We also excluded the possibility that CBC inhibited EFS-induced contractions by activating enteric inhibitory nerves (at least, the inhibitory component mediated by NO and ATP), as a combination of apamin (a blocker of Ca2+ activated K+ channels that blocks the enteric inhibitory component mediated by ATP or related purine (Crist et al., 2002)] and L-NAME (an inhibitor of NO synthase), a combination that is known to block enteric inhibitory nerves (Waterman and Costa, 1994), did not modify the inhibitory effect of CBC on twitch responses.
Finally, we also evaluated the effect of CBC on ACh-induced contractions (i.e. the small portion of the inhibitory effect of CBC, which is exerted at the postjunctional level) in the presence of drugs that influence Ca2+ levels in smooth muscles.
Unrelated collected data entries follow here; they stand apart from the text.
Definition demoNormalize : WAFPolicy → result wafError WAFPolicy :=
  NormalizeAndValidate asciiTrim asciiUpper (λ s, s) asciiItoa unit unit oneAddr (λ a, a) (λ _, true) (λ _, false) onePrefix
    (λ _ _, tt) (λ _, tt) (λ _, 0) (λ p, p) (λ _, everywhere) (λ _, true) (λ _, true) (λ _, None) someDigest.
Definition demoNormalized : WAFPolicy := match demoNormalize demoPolicy with Ok p => p | Err _ => demoPolicy end.

Lemma normalized_policy_valid_witness :
  NoDup (policyIDs demoNormalized) ∧ policyIDs demoNormalized = ["rule-set-1"; "a"; "rule-set-1-rule-2"].
Proof.
  split; [|vm_compute; reflexivity].
  destruct (normalized_policy_valid asciiTrim asciiUpper (λ s, s) asciiItoa unit unit oneAddr (λ a, a) (λ _, true) (λ _, false) onePrefix
    (λ _ _, tt) (λ _, tt) (λ _, 0) (λ p, p) (λ _, everywhere) (λ _, true) (λ _, true) (λ _, None) someDigest demoPolicy demoNormalized)
    as (_ & _ & _ & _ & sets & _ & _ & _ & Hn & _); [vm_compute; reflexivity|exact Hn].
Defined.
Lemma normalize_idempotent_witness : demoNormalize demoNormalized = Ok demoNormalized.
Proof.
  apply (normalize_idempotent asciiTrim asciiUpper (λ s, s) asciiItoa unit unit oneAddr (λ a, a) (λ _, true) (λ _, false) onePrefix
    (λ _ _, tt) (λ _, tt) (λ _, 0) (λ p, p) (λ _, everywhere) (λ _, true) (λ _, true) (λ _, None) someDigest demoPolicy demoNormalized).
  vm_compute. reflexivity.
Defined.

End PolicyDemo.
(* ===== verification/WafHandlerTheorems.v ===== *)
(** * Theorems on the firewall handler

    What a rule's conditions mean, the order of the rules, the client's address
    behind trusted proxies, and what can reach the next handler. *)
From Stdlib Require Import ZArith Lia Ascii String.
From stdpp Require Import base numbers strings gmap sets option list sorting.
From S2P Require Import Prelude Http WafPolicy RateLimit WafHandler.

Local Open Scope Z_scope.

Section Handler.
Context {Regex Prefix Addr Store Error World : Type}.
Context (compileRegex : string → option Regex) (regexMatch : Regex → string → bool) (regexFind : Regex → string → string).
Context (parsePrefix : string → option Prefix) (prefixContains : Prefix → Addr → bool).
Context (parseAddr : string → option Addr) (unmapAddr : Addr → Addr) (addrString : Addr → string) (splitHostPort : string → option string).
Context (trimSpace trimBrackets toLower toUpper : string → string) (text : unicodeText).
Context (blockPage : Z → string → string) (redirectTarget : request → string → string) (redirectText : string → Z → string) (itoa : Z → string).
Context (parsers : bodyParsers) (uuidParse : string → option string).
(** ** Variants *)

Definition variedName (name : string) : option string :=
  let name := CanonicalHeaderKey (trimSpaces name) in
  if negb (bool_decide (name = "")) && negb (hasName name "accept-encoding") then Some name else None.
Definition varyNames (header : HttpHeader) : list string := mjoin (splitComma <$> headerValues header "Vary").
(** [variedHeaders]: [None] is a response that varies on everything. *)
Definition variedHeaders (h : Handler) (r : request) (header : HttpHeader) : option HttpHeader :=
  if existsb (λ name, bool_decide (CanonicalHeaderKey (trimSpaces name) = "*")) (varyNames header) then None
  else Some (foldl (λ (result : HttpHeader) name, match variedName name with
                     | Some name => <[name := headerValues (rq_Header r) (CanonicalHeaderKey name)]> result | None => result end)
               ∅ (h_KeyHeaders h ++ varyNames header)).
Definition varyNamesEqual (a b : HttpHeader) : bool :=
  bool_decide (size a = size b) && forallb (λ name, bool_decide (is_Some (b !! name))) (map fst (map_to_list a)).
We found that the inhibitory effect of CBC on ACh-induced contractions was reduced by verapamil (a L-type Ca2+ channel antagonist), but not by CPA, which is known to deplete internal Ca2+ stores by inhibiting the sarcoplasmatic reticulum Ca2+-ATPase pump (Alexander et al., 2011). The effect of verapamil was specific for CBC as this L-type Ca2+ channel antagonist did not modify the inhibitory effect of eugenol, another plant compound. On the whole, these results suggest that CBC inhibits, at least in part, ACh-induced contractions by a mechanism involving L-type Ca2+channels rather than by influencing Ca2+ release from sarcoplasmic stores. The ability of eugenol to exert antispasmodic actions via a mechanism independent of extracellular Ca2+ influx has been previously documented in the rat small intestine (Leal-Cardoso et al., 2002).
Conclusions
We showed that CBC, a major non-psychotropic component of the marijuana plant, normalizes in vivo intestinal motility in an experimental model of intestinal inflammation, but does not slow the rate of transit in control animals. These protective effects of CBC were accompanied by intestinal changes in cannabinoid and TRPA1 expression, but not of endocannabinoid levels. In vitroresults on intestinal ileal segments showed that this phytocannabinoid preferentially reduces EFS-induced contractions – rather than ACh-induced contractions – by a mechanism involving N-type Ca2+ channels. The inhibitory effect of CBC, both in vitro and in vivo, does not involve cannabinoid receptors or TRPA1 channels. Although the precise mechanism of the inhibitory effect of CBC requires further studies, the present results are of potential clinical interest because intestinal dysmotility in inflammatory diseases is a well-recognized and clinically accepted phenomenon (Ohama et al., 2007), in which the only drugs currently available to counteract it are often associated with constipation (Jafri and Pasricha, 2001). In addition, by revealing that CBC affects the expression of both cannabinoid receptor and TRPA1 mRNA, the present results suggest that the effects of this safe plant compound should be investigated in other pathophysiological conditions (e.g. intestinal secretion, mucosal inflammation, visceral pain and intestinal cancer) in which these receptors are potentially involved.
Acknowledgments
This study was partly funded by GW Pharma, UK. GA and BR are grateful to Enrico and Enrica Sovena foundation (Rome, Italy).
Glossary
- 2-AG
- 2-arachydonoylglycerol
- AP18
- 4-(4-chlorophenyl)-3-methyl-3-buten-2-one oxime
- CBC
- cannabichromene
- CPA
- cyclopiazonic acid
- DMSO
- dimethyl sulfoxide
- EFS
- electrical field stimulation
- EMT
- endocannabinoid membrane transporter
- GC
- geometric centre
- GDE1
- glycerophosphodiester PDE 1
- HC-030031
- 2-(1,3-dimethyl-2,6-dioxo-1,2,3,6-tetrahydro-7H-purin-7-yl)-N-(4-isopropylphenyl)acetamide
- NAPE-PLD
- N-acyl-phosphatidylethanolamine-selective phospholipase D, OEA, oleoylethanolamide
- PEA
- palmitoylethanolamide
- SR144528
- N-[-1S-endo-1,3,3-trimethyl bicyclo(2.2.1) heptan-2-yl]-5-(4-chloro-3-methylphenyl)-1-(4-methylbenzyl)-pyrazole-3-carboxamide
- TRP
- transient receptor potential
- TRPA1
- transient receptor potential of ankyrin type-1
References
- Alexander SPH, Mathie A, Peters JA. Guide to Receptors and Channels (GRAC), 5th Edition. Br J Pharmacol.2011;164(Suppl. 1):S1–S324. [PMC free article] [PubMed]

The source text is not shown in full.